** PROBLEM REQUIREMENTS **
Two lines in the listing below mark the span: one contains "Lemma emit_correct fuel" and one contains "split; [done|]. split;". Reproduce both of them and everything between, exactly.

** SUPPLIED DATA **
(* ===== verification/Base32.v ===== *)
(** * Base32

    [base32_encode] of [src/acton-service/src/auth/api_keys/mod.rs]: lower-case,
    unpadded base32 over a 64-bit shift register. The reference it is compared
    with is positional: the digits of the big-endian number of the bytes,
    shifted to a multiple of five bits. *)

From S2P Require Import Prelude.

Local Open Scope string_scope.
Local Open Scope Z_scope.
Local Open Scope list_scope.

Definition ALPHABET : list ascii := str_bytes "abcdefghijklmnopqrstuvwxyz234567".

(** [ALPHABET[index] as char]. *)
Definition alphabet_char (index : Z) : ascii := nth (Z.to_nat index) ALPHABET "0"%char.

(** The inner loop: emits digits while five bits are left. [bits] falls by 5 a
    round, so [bits] rounds are enough. *)
Fixpoint emit (fuel : nat) (buffer bits : Z) : list ascii * Z :=
  match fuel with
  | O => ([], bits)
  | S fuel =>
      if 5 <=? bits then
        let bits := bits - 5 in
        let index := Z.land (Z.shiftr buffer bits) 31 in
        let '(out, bits) := emit fuel buffer bits in
        (alphabet_char index :: out, bits)
      else ([], bits)
  end.

(** The loop over the bytes, and the last digit. *)
Fixpoint encode_bytes (bs : bytes) (buffer bits : Z) : list ascii :=
  match bs with
  | [] =>
      if 0 <? bits then [alphabet_char (Z.land (as_unsigned 64 (Z.shiftl buffer (5 - bits))) 31)] else []
  | byte :: bs =>
      let buffer := Z.lor (as_unsigned 64 (Z.shiftl buffer 8)) (Z_of_byte byte) in
      let '(out, bits) := emit (Z.to_nat (bits + 8)) buffer (bits + 8) in
      out ++ encode_bytes bs buffer bits
  end.

Definition base32_encode (bs : bytes) : string := String.string_of_list_ascii (encode_bytes bs 0 0).

(** ** Reference *)

Definition be_value (bs : bytes) : Z := fold_left (fun v b => 256 * v + Z_of_byte b) bs 0.

(** A digit's value: its place in the alphabet. *)
Fixpoint index_of (c : ascii) (l : list ascii) : Z :=
  match l with
  | [] => 0
  | a :: l => if Ascii.eqb a c then 0 else 1 + index_of c l
  end.

Definition digits_value (v : Z) (cs : list ascii) : Z := fold_left (fun v c => 32 * v + index_of c ALPHABET) cs v.

(** [n] bytes, big-endian. *)
Fixpoint be_bytes (n : nat) (v : Z) : bytes :=
  match n with O => [] | S n => be_bytes n (v / 256) ++ [byte_of_Z v] end.

(** The number of digits for [n] bytes, and the zero bits at the end. *)
Definition digits_for (n : nat) : Z := (8 * Z.of_nat n + 4) / 5.
Definition padding (n : nat) : Z := 5 * digits_for n - 8 * Z.of_nat n.

Definition base32_decode (n : nat) (s : string) : bytes :=
  be_bytes n (digits_value 0 (str_bytes s) / 2 ^ padding n).

(** ** The register holds what is not yet written *)

Lemma alphabet_index i : 0 ≤ i < 32 → index_of (alphabet_char i) ALPHABET = i.
Proof.
  intros Hi. assert (forallb (fun n => index_of (alphabet_char (Z.of_nat n)) ALPHABET =? Z.of_nat n) (seq 0 32) = true) as H
    by (vm_compute; reflexivity).
  rewrite forallb_forall in H. specialize (H (Z.to_nat i)). rewrite in_seq, Z2Nat.id in H by lia. apply Z.eqb_eq, H. lia.
Qed.

(** The digit read off the register, and the rest. *)
Lemma low_digit buffer bits : 0 ≤ bits →
  let index := Z.land (Z.shiftr buffer bits) 31 in
  0 ≤ index < 32 ∧ buffer mod 2 ^ (bits + 5) = index * 2 ^ bits + buffer mod 2 ^ bits.
Proof.
  intros Hb. cbv zeta. change 31 with (Z.ones 5). rewrite Z.land_ones, Z.shiftr_div_pow2 by lia.
  pose proof (Z.pow_pos_nonneg 2 bits ltac:(lia) Hb). split; [apply Z.mod_pos_bound; lia|].
  rewrite Z.pow_add_r by lia. rewrite Z.rem_mul_r by lia. lia.
Qed.

Lemma digits_value_app v cs cs' : digits_value v (cs ++ cs') = digits_value (digits_value v cs) cs'.
Proof. apply fold_left_app. Qed.

Lemma digits_value_cons v i cs : 0 ≤ i < 32 → digits_value v (alphabet_char i :: cs) = digits_value (32 * v + i) cs.
Proof. intros Hi. unfold digits_value. cbn [fold_left]. by rewrite alphabet_index. Qed.

(** Between the digits written ([v], [n] of them) and the register, the number
    read so far is complete. *)
Lemma emit_correct fuel : ∀ buffer bits v,
  0 ≤ bits → bits < 5 * Z.of_nat fuel + 5 →
  let '(out, rest) := emit fuel buffer bits in
  0 ≤ rest < 5 ∧ 5 * Z.of_nat (length out) + rest = bits ∧
  digits_value v out * 2 ^ rest + buffer mod 2 ^ rest = v * 2 ^ bits + buffer mod 2 ^ bits.
Proof.
  induction fuel as [|fuel IH]; intros buffer bits v Hb Hf; cbn [emit]; [cbn; lia|].
  destruct (Z.leb_spec 5 bits) as [H5|H5]; [|cbn; lia].
  pose proof (low_digit buffer (bits - 5) ltac:(lia)) as [Hi Hm].
  specialize (IH buffer (bits - 5) (32 * v + Z.land (Z.shiftr buffer (bits - 5)) 31) ltac:(lia) ltac:(lia)).
  destruct (emit fuel buffer (bits - 5)) as [out rest]. destruct IH as (Hr & Hl & Hv).
  split; [done|]. split; [cbn [length]; lia|]. rewrite digits_value_cons by done. rewrite Hv.
  replace (bits - 5 + 5) with bits in Hm by lia. rewrite Hm. replace (2 ^ bits) with (32 * 2 ^ (bits - 5)); [lia|].
  change 32 with (2 ^ 5). rewrite <-Z.pow_add_r by lia. f_equal. lia.
Qed.

Lemma Z_of_byte_range b : 0 ≤ Z_of_byte b < 256.
Proof.
  unfold Z_of_byte. pose proof (N_ascii_bounded b). lia.
Qed.

Lemma lor_byte x byte : 0 ≤ byte < 256 → Z.lor (x * 256) byte = x * 256 + byte.
Proof.
  intros Hb. assert (Z.land (x * 256) byte = 0) as Hl.
  { apply Z.bits_inj'. intros n Hn. rewrite Z.land_spec, Z.bits_0. change 256 with (2 ^ 8).
    destruct (Z.lt_ge_cases n 8); [by rewrite Z.mul_pow2_bits_low by lia|].
    replace byte with (byte mod 2 ^ 8) by (apply Z.mod_small; lia).
    rewrite Z.mod_pow2_bits_high by lia. apply andb_false_r. }
  rewrite Z.add_nocarry_lxor by done. by rewrite Z.lxor_lor.
Qed.

(** Shifting in a byte. *)
Lemma shift_in buffer byte bits : 0 ≤ bits ≤ 4 → 0 ≤ byte < 256 →
  Z.lor (as_unsigned 64 (Z.shiftl buffer 8)) byte mod 2 ^ (bits + 8) = 256 * (buffer mod 2 ^ bits) + byte.
Proof.
  intros Hb Hy. unfold as_unsigned. rewrite Z.shiftl_mul_pow2 by lia. change (2 ^ 64) with (2 ^ 56 * 2 ^ 8).
  rewrite Zmult_mod_distr_r. change (2 ^ 8) with 256. rewrite lor_byte by done.
  rewrite Z.pow_add_r, (Z.mul_comm (2 ^ bits)) by lia. change (2 ^ 8) with 256.
  pose proof (Z.pow_pos_nonneg 2 bits ltac:(lia) ltac:(lia)). rewrite Z.rem_mul_r by lia.
  rewrite (Z.add_comm (_ * 256)), Z.mod_add, Z.div_add by lia. rewrite (Z.mod_small byte), (Z.div_small byte), Z.add_0_l by lia.
  rewrite Z.mod_mod_divide; [lia|]. exists (2 ^ (56 - bits)). rewrite <-Z.pow_add_r by lia. f_equal. lia.
Qed.

Lemma last_digit buffer bits : 0 < bits < 5 →
  Z.land (as_unsigned 64 (Z.shiftl buffer (5 - bits))) 31 = (buffer mod 2 ^ bits) * 2 ^ (5 - bits).
Proof.
  intros Hb. change 31 with (Z.ones 5). rewrite Z.land_ones, Z.shiftl_mul_pow2 by lia. unfold as_unsigned.
  rewrite Z.mod_mod_divide by (exists (2 ^ 59); reflexivity).
  replace 5 with (bits + (5 - bits)) at 2 by lia. rewrite Z.pow_add_r by lia. apply Zmult_mod_distr_r.
Qed.

Lemma be_value_from bs : ∀ v,
  fold_left (fun v b => 256 * v + Z_of_byte b) bs v = v * 256 ^ Z.of_nat (length bs) + be_value bs.
Proof.
  unfold be_value. induction bs as [|b bs IH]; intros v; cbn [fold_left length]; [cbn; lia|].
  rewrite IH, (IH (256 * 0 + _)), Nat2Z.inj_succ, Z.pow_succ_r by lia. lia.
Qed.

Lemma be_value_cons b bs : be_value (b :: bs) = Z_of_byte b * 256 ^ Z.of_nat (length bs) + be_value bs.
Proof. unfold be_value at 1. cbn [fold_left]. by rewrite be_value_from. Qed.

Lemma encode_correct bs : ∀ buffer bits v,
  0 ≤ bits < 5 →
  let out := encode_bytes bs buffer bits in
  let total := bits + 8 * Z.of_nat (length bs) in
  Z.of_nat (length out) = (total + 4) / 5 ∧
  digits_value v out =
    ((v * 2 ^ bits + buffer mod 2 ^ bits) * 256 ^ Z.of_nat (length bs) + be_value bs) * 2 ^ (5 * ((total + 4) / 5) - total).
Proof.
  induction bs as [|b bs IH]; intros buffer bits v Hb; cbn [encode_bytes length].
  - cbn zeta. rewrite Z.mul_0_r, Z.add_0_r. change (be_value []) with 0. rewrite Z.pow_0_r, Z.mul_1_r, Z.add_0_r.
    destruct (Z.ltb_spec 0 bits) as [Hp|Hp].
    + rewrite <-(Z.div_unique (bits + 4) 5 1 (bits - 1)) by lia. split; [done|].
      pose proof (Z.mod_pos_bound buffer (2 ^ bits) ltac:(apply Z.pow_pos_nonneg; lia)).
      assert (32 = 2 ^ bits * 2 ^ (5 - bits)) as E32 by (rewrite <-Z.pow_add_r by lia; by replace (bits + (5 - bits)) with 5 by lia).
      pose proof (Z.pow_pos_nonneg 2 (5 - bits) ltac:(lia) ltac:(lia)).
      rewrite last_digit by lia. rewrite digits_value_cons by nia. unfold digits_value. cbn [fold_left].
      rewrite Z.mul_1_r, Z.mul_add_distr_r, <-Z.mul_assoc, <-E32. lia.
    + assert (bits = 0) as -> by lia. rewrite !Z.pow_0_r, Z.mod_1_r. cbn. split; [reflexivity|lia].
  - set (buffer' := Z.lor _ _).
    pose proof (emit_correct (Z.to_nat (bits + 8)) buffer' (bits + 8) v ltac:(lia) ltac:(lia)) as He.
    destruct (emit _ buffer' (bits + 8)) as [out rest]. destruct He as (Hr & Hl & Hv).
    destruct (IH buffer' rest (digits_value v out) Hr) as [IHl IHv]. cbn zeta in *.
    assert (bits + 8 * Z.of_nat (S (length bs)) = rest + 8 * Z.of_nat (length bs) + Z.of_nat (length out) * 5) as -> by lia.
    assert ((rest + 8 * Z.of_nat (length bs) + Z.of_nat (length out) * 5 + 4) / 5 =
            Z.of_nat (length out) + (rest + 8 * Z.of_nat (length bs) + 4) / 5) as ->.
    { rewrite <-Z.div_add_l by lia. f_equal. lia. }
    rewrite length_app, Nat2Z.inj_add, IHl. split; [done|].
    rewrite digits_value_app, IHv, Hv. unfold buffer'. rewrite shift_in by (lia || apply Z_of_byte_range).
    rewrite be_value_cons, Nat2Z.inj_succ, Z.pow_succ_r, Z.pow_add_r by lia. change (2 ^ 8) with 256. f_equal; [lia|f_equal; lia].
Qed.

Lemma length_be_bytes n v : length (be_bytes n v) = n.
Proof. revert v. induction n as [|n IH]; intros v; cbn; [done|]. rewrite length_app, IH. cbn. lia. Qed.

Lemma be_bytes_value bs : be_bytes (length bs) (be_value bs) = bs.
Proof.
  induction bs as [|b bs IH] using rev_ind; [done|]. rewrite length_app, Nat.add_1_r. cbn [be_bytes].
  unfold be_value. rewrite fold_left_app. cbn [fold_left]. fold (be_value bs). pose proof (Z_of_byte_range b).
  rewrite (Z.mul_comm 256), Z.div_add_l, (Z.div_small (Z_of_byte b)), Z.add_0_r, IH by lia. f_equal. f_equal.
  unfold byte_of_Z, Z_of_byte. rewrite Z.add_comm, Z.mod_add, Z.mod_small by (unfold Z_of_byte in *; lia).
  by rewrite N2Z.id, ascii_N_embedding.
Qed.

Lemma base32_length bs : String.length (base32_encode bs) = length (encode_bytes bs 0 0).
Proof. unfold base32_encode. generalize (encode_bytes bs 0 0). induction l as [|c l IH]; cbn; [done|by rewrite IH]. Qed.

(** The shift-register encoder computes positional base32: its output has
    ceil(8n/5) digits, whose number is that of the bytes shifted to a multiple of
    five bits, and the bytes can be read back from it; so distinct secrets of
    equal length get distinct texts. The 64-bit register never loses a bit that
    is still needed. *)
Theorem base32_roundtrip bs :
  Z.of_nat (String.length (base32_encode bs)) = digits_for (length bs) ∧
  digits_value 0 (str_bytes (base32_encode bs)) = be_value bs * 2 ^ padding (length bs) ∧
  base32_decode (length bs) (base32_encode bs) = bs.
Proof.
  assert (∀ l, str_bytes (String.string_of_list_ascii l) = l) as Hs by apply String.list_ascii_of_string_of_list_ascii.
  destruct (encode_correct bs 0 0 0 ltac:(lia)) as [Hl Hv]. cbn zeta in *.
  change (0 * 2 ^ 0 + 0 mod 2 ^ 0) with 0 in Hv. rewrite Z.mul_0_l, !Z.add_0_l in Hv. rewrite Z.add_0_l in Hl.
  assert (digits_value 0 (str_bytes (base32_encode bs)) = be_value bs * 2 ^ padding (length bs)) as Hd.
  { unfold base32_encode. by rewrite Hs, Hv. }
  split; [by rewrite base32_length, Hl|]. split; [done|].
  unfold base32_decode. rewrite Hd, Z.div_mul, be_bytes_value; [done|].
  pose proof (Z.pow_pos_nonneg 2 (padding (length bs)) ltac:(lia)).
  assert (0 ≤ padding (length bs)); [|lia]. unfold padding, digits_for.
  pose proof (Z.div_mod (8 * Z.of_nat (length bs) + 4) 5 ltac:(lia)). pose proof (Z.mod_pos_bound (8 * Z.of_nat (length bs) + 4) 5 ltac:(lia)). lia.
Qed.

** RESPONSE BOX **
Lemma emit_correct fuel : ∀ buffer bits v,
  0 ≤ bits → bits < 5 * Z.of_nat fuel + 5 →
  let '(out, rest) := emit fuel buffer bits in
  0 ≤ rest < 5 ∧ 5 * Z.of_nat (length out) + rest = bits ∧
  digits_value v out * 2 ^ rest + buffer mod 2 ^ rest = v * 2 ^ bits + buffer mod 2 ^ bits.
Proof.
  induction fuel as [|fuel IH]; intros buffer bits v Hb Hf; cbn [emit]; [cbn; lia|].
  destruct (Z.leb_spec 5 bits) as [H5|H5]; [|cbn; lia].
  pose proof (low_digit buffer (bits - 5) ltac:(lia)) as [Hi Hm].
  specialize (IH buffer (bits - 5) (32 * v + Z.land (Z.shiftr buffer (bits - 5)) 31) ltac:(lia) ltac:(lia)).
  destruct (emit fuel buffer (bits - 5)) as [out rest]. destruct IH as (Hr & Hl & Hv).
  split; [done|]. split; [cbn [length]; lia|]. rewrite digits_value_cons by done. rewrite Hv.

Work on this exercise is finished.